En 1935, Roger Abada s’installe à Moulins-sur-Allier (Allier) avec sa mère, ses frères – dont René Heitzler, né le 21 avril 1924 dans le petit village de Crécy-en-Ponthieu (Somme) – et ses sœurs.
En juin 1936, Roger Abada adhère au Parti communiste – il a quinze ans – et entre au Comité fédéral des Jeunesses communistes de l’Allier.
Il est électricien aux Établissements Bardet, usine de machines à bois.
En 1941, la famille habite au 8, rue des Couteliers.
Au début de l’Occupation, Moulins est dans la petite partie nord du département située en zone occupée, à proximité de la ligne de démarcation sur la ligne de démarcation qui suit la rivière.
Avec ses camarades – rejoints par des réfugiés antifascistes espagnols -, Roger Abada constitue un groupe de résistance qui imprime et diffuse des tracts, réalise des sabotages.
La famille de Roger Abada, les Heitzler, est sous surveillance de la police, car, selon le commissaire de police, bien que « depuis l’Occupation elle ne manifeste plus, du moins au grand jour, aucune action à tendance extrémiste, (…) cette famille a manifesté avant la guerre des sentiments communistes acharnés et elle était le centre d’une propagande extrémiste active ». Le 19 mai 1941, le commissaire propose au préfet d’effectuer une perquisition au domicile de la famille « en vue d’y découvrir tous documents ou objets suspects concernant la Sûreté Nationale ». Mais, effectuée le 27 mai, cette visite domiciliaire ne donne rien. Selon une enquête de police ultérieure, « le domicile de sa mère (militante d’extrême-gauche) servait, à l’époque, de relais et de boîte aux lettres aux résistants communistes ».
Le 4 juillet 1941, Roger Abada est arrêté à son domicile en même temps que son jeune demi-frère René Heitzler par la police allemande. Tous deux sont conduit à la prison de Moulins, la “Malcoiffée”.
Le 23 juillet 1941, Roger Abada et René Heitzler sont transféré au camp allemand de Royallieu à Compiègne (Oise), administré et gardé par la Wehrmacht (Frontstalag 122 – Polizeihaftlager). Inscrit sous le matricule 1374, Roger Abada figure sur la liste des “jeunes communistes” établie le 31 décembre 1941.

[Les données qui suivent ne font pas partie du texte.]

(** * Traffic parser: packet classification, batch extraction, filters and statistics

    A shallow embedding of [pcap_parser.py] (class [PCAPParser]) and of
    [json_exporter.py] (class [JSONExporter]).

    Python dictionaries are finite maps from keys to Python values, Python
    exceptions are the [None] of an option type, and the logger is an
    explicit list of log events threaded through the batch loop. *)

From Stdlib Require Import ZArith QArith Ascii String List Sorted Lia.
From stdpp Require Import gmap strings pretty list fin_maps.

Set Warnings "-register-all".

Local Open Scope string_scope.
Local Open Scope Z_scope.
Local Open Scope list_scope.

(** ** Python values *)

(** A [datetime] object: a point in time in microseconds, and whether the
    object carries a time zone.  Ordering a zone-aware against a naive object
    raises [TypeError]. *)
Record datetime := DateTime { tz_aware : bool; instant : Z }.

(** The values that occur in packet dictionaries and in filter dictionaries. *)
Inductive pyval : Type :=
  | PyNone
  | PyInt (n : Z)
  | PyStr (s : string)
  | PyDatetime (d : datetime).

#[global] Instance datetime_eq_dec : EqDecision datetime.
Proof. solve_decision. Defined.

#[global] Instance pyval_eq_dec : EqDecision pyval.
Proof. solve_decision. Defined.

(** A Python [dict] with string keys. *)
Abbreviation pydict := (gmap string pyval).

(** Truth value of an object, as tested by [if x:] and by [and]. *)
Definition truthy (v : pyval) : bool :=
  match v with
  | PyNone => false
  | PyInt n => negb (n =? 0)
  | PyStr s => negb (String.eqb s EmptyString)
  | PyDatetime _ => true
  end.

(** [d.get(k)] and [d.get(k, dflt)]. *)
Definition get_d (d : pydict) (k : string) (dflt : pyval) : pyval :=
  default dflt (d !! k).

Definition get (d : pydict) (k : string) : pyval := get_d d k PyNone.

(** [d.update({k1: v1, ...})]: later bindings win. *)
Definition update (d : pydict) (kvs : list (string * pyval)) : pydict :=
  foldl (fun acc kv => <[kv.1 := kv.2]> acc) d kvs.

(** [a == b]: within these values equality never raises, and values of
    different types are unequal. *)
Definition py_eq (a b : pyval) : bool := bool_decide (a = b).

(** [a <= b]; [None] stands for the [TypeError] of an unsupported
    comparison. *)
Definition py_le (a b : pyval) : option bool :=
  match a, b with
  | PyInt x, PyInt y => Some (x <=? y)
  | PyStr s, PyStr t => Some (String.leb s t)
  | PyDatetime x, PyDatetime y =>
      if Bool.eqb (tz_aware x) (tz_aware y)
      then Some (instant x <=? instant y) else None
  | _, _ => None
  end.

Definition py_ge (a b : pyval) : option bool := py_le b a.

(** [a < b] and [a > b], as used by [min] and [max]. *)
Definition py_lt (a b : pyval) : option bool :=
  match a, b with
  | PyInt x, PyInt y => Some (x <? y)
  | PyStr s, PyStr t => Some (String.ltb s t)
  | PyDatetime x, PyDatetime y =>
      if Bool.eqb (tz_aware x) (tz_aware y)
      then Some (instant x <? instant y) else None
  | _, _ => None
  end.

Definition py_gt (a b : pyval) : option bool := py_lt b a.

(** JSON documents handed to [json.dumps]. *)
Inductive json : Type :=
  | JInt (n : Z)
  | JStr (s : string)
  | JArr (items : list json)
  | JObj (members : list (string * json)).

(** ** Decoded frames (Scapy packets) *)

Record ip_hdr := { src : string; dst : string }.
Record tcp_hdr :=
  { tcp_sport : Z; tcp_dport : Z; flags : Z; seq : Z; ack : Z; window : Z }.
Record udp_hdr := { udp_sport : Z; udp_dport : Z; len : Z; chksum : Z }.
Record icmp_hdr := { type : Z; code : Z }.

(** One layer of a packet.  [Layer name] is any layer the parser does not
    look into (Ethernet, ARP, Raw, ...). *)
Inductive layer : Type :=
  | IP (h : ip_hdr)
  | IPv6 (h : ip_hdr)
  | TCP (h : tcp_hdr)
  | UDP (h : udp_hdr)
  | ICMP (h : icmp_hdr)
  | Layer (name : string).

(** [layer.name] *)
Definition layer_name (l : layer) : string :=
  match l with
  | IP _ => "IP"
  | IPv6 _ => "IPv6"
  | TCP _ => "TCP"
  | UDP _ => "UDP"
  | ICMP _ => "ICMP"
  | Layer name => name
  end.

(** A packet: capture time in seconds, [len(packet)], the layers from the
    outermost to the innermost, and the text of [packet.summary()]. *)
Record packet := {
  time : Q;
  length_bytes : nat;
  layers : list layer;
  summary : string
}.

(** The layer classes the parser asks for: each reads its header out of a
    layer of that class. *)
Definition cls_IP (l : layer) : option ip_hdr :=
  match l with IP h => Some h | _ => None end.
Definition cls_IPv6 (l : layer) : option ip_hdr :=
  match l with IPv6 h => Some h | _ => None end.
Definition cls_TCP (l : layer) : option tcp_hdr :=
  match l with TCP h => Some h | _ => None end.
Definition cls_UDP (l : layer) : option udp_hdr :=
  match l with UDP h => Some h | _ => None end.
Definition cls_ICMP (l : layer) : option icmp_hdr :=
  match l with ICMP h => Some h | _ => None end.

(** [packet[cls]]: the first layer of that class; [None] is the
    [IndexError] raised when the packet has none. *)
Fixpoint first_layer {H : Type} (cls : layer -> option H) (ls : list layer)
  : option H :=
  match ls with
  | [] => None
  | l :: ls' =>
      match cls l with
      | Some h => Some h
      | None => first_layer cls ls'
      end
  end.

Definition getitem {H : Type} (p : packet) (cls : layer -> option H) : option H :=
  first_layer cls (layers p).

(** [packet.haslayer(cls)] *)
Definition haslayer {H : Type} (p : packet) (cls : layer -> option H) : bool :=
  existsb (fun l => bool_decide (is_Some (cls l))) (layers p).

(** ** Logging *)

Inductive log_event : Type :=
  | InfoParsing (file_path : string)
  | WarnLimited (cap : Z) (file_path : string)
  | InfoParsed (count : nat) (file_path : string)
  | ErrorReading (file_path : string)
  | ErrorExtracting.

(** ** The libraries the program calls

    The functions of Scapy and of the Python standard library that the two
    modules call, as an interface.  Where a function can raise, [None] is
    the exception. *)
Class Library := {
  (** [datetime.fromtimestamp(float(t))]; raises for a time outside the
      range the platform supports. *)
  fromtimestamp : Q -> option datetime;
  (** [datetime.fromisoformat] on a string *)
  fromisoformat : string -> option datetime;
  (** [json.dumps] *)
  json_dumps : json -> string;
  (** [str] of the TCP flags value *)
  flags_str : Z -> string;
  (** [rdpcap]; raises when the file cannot be read. *)
  rdpcap : string -> option (list packet);
  (** [os.path.basename] *)
  basename : string -> string
}.

(** ** [pcap_parser.py] *)

(** The fixed set of protocol labels. *)
Definition protocol_labels : list string :=
  ["IP"; "TCP"; "UDP"; "ICMP"; "IPv6"; "TCPv6"; "UDPv6"; "Other"].

Section PCAPParser.

Context {lib : Library}.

Le 17 avril 1942, René Heitzler adresse au préfet de l’Allier une lettre dans laquelle il demande sa libération et qui est transmise aux autorités allemandes. Celles-ci acceptent de libérer deux détenus moulinois : René lui-même, âgé de 17 ans, et Jacques Dubost, âgé de 65 ans, tous deux hors des critères de sélection d’otage.
Entre fin avril et fin juin 1942, Roger Abada est sélectionné avec plus d’un millier d’otages désignés comme communistes et une cinquantaine d’otages désignés comme juifs dont la déportation a été décidée en représailles des actions armées de la résistance communiste contre l’armée allemande (en application d’un ordre de Hitler).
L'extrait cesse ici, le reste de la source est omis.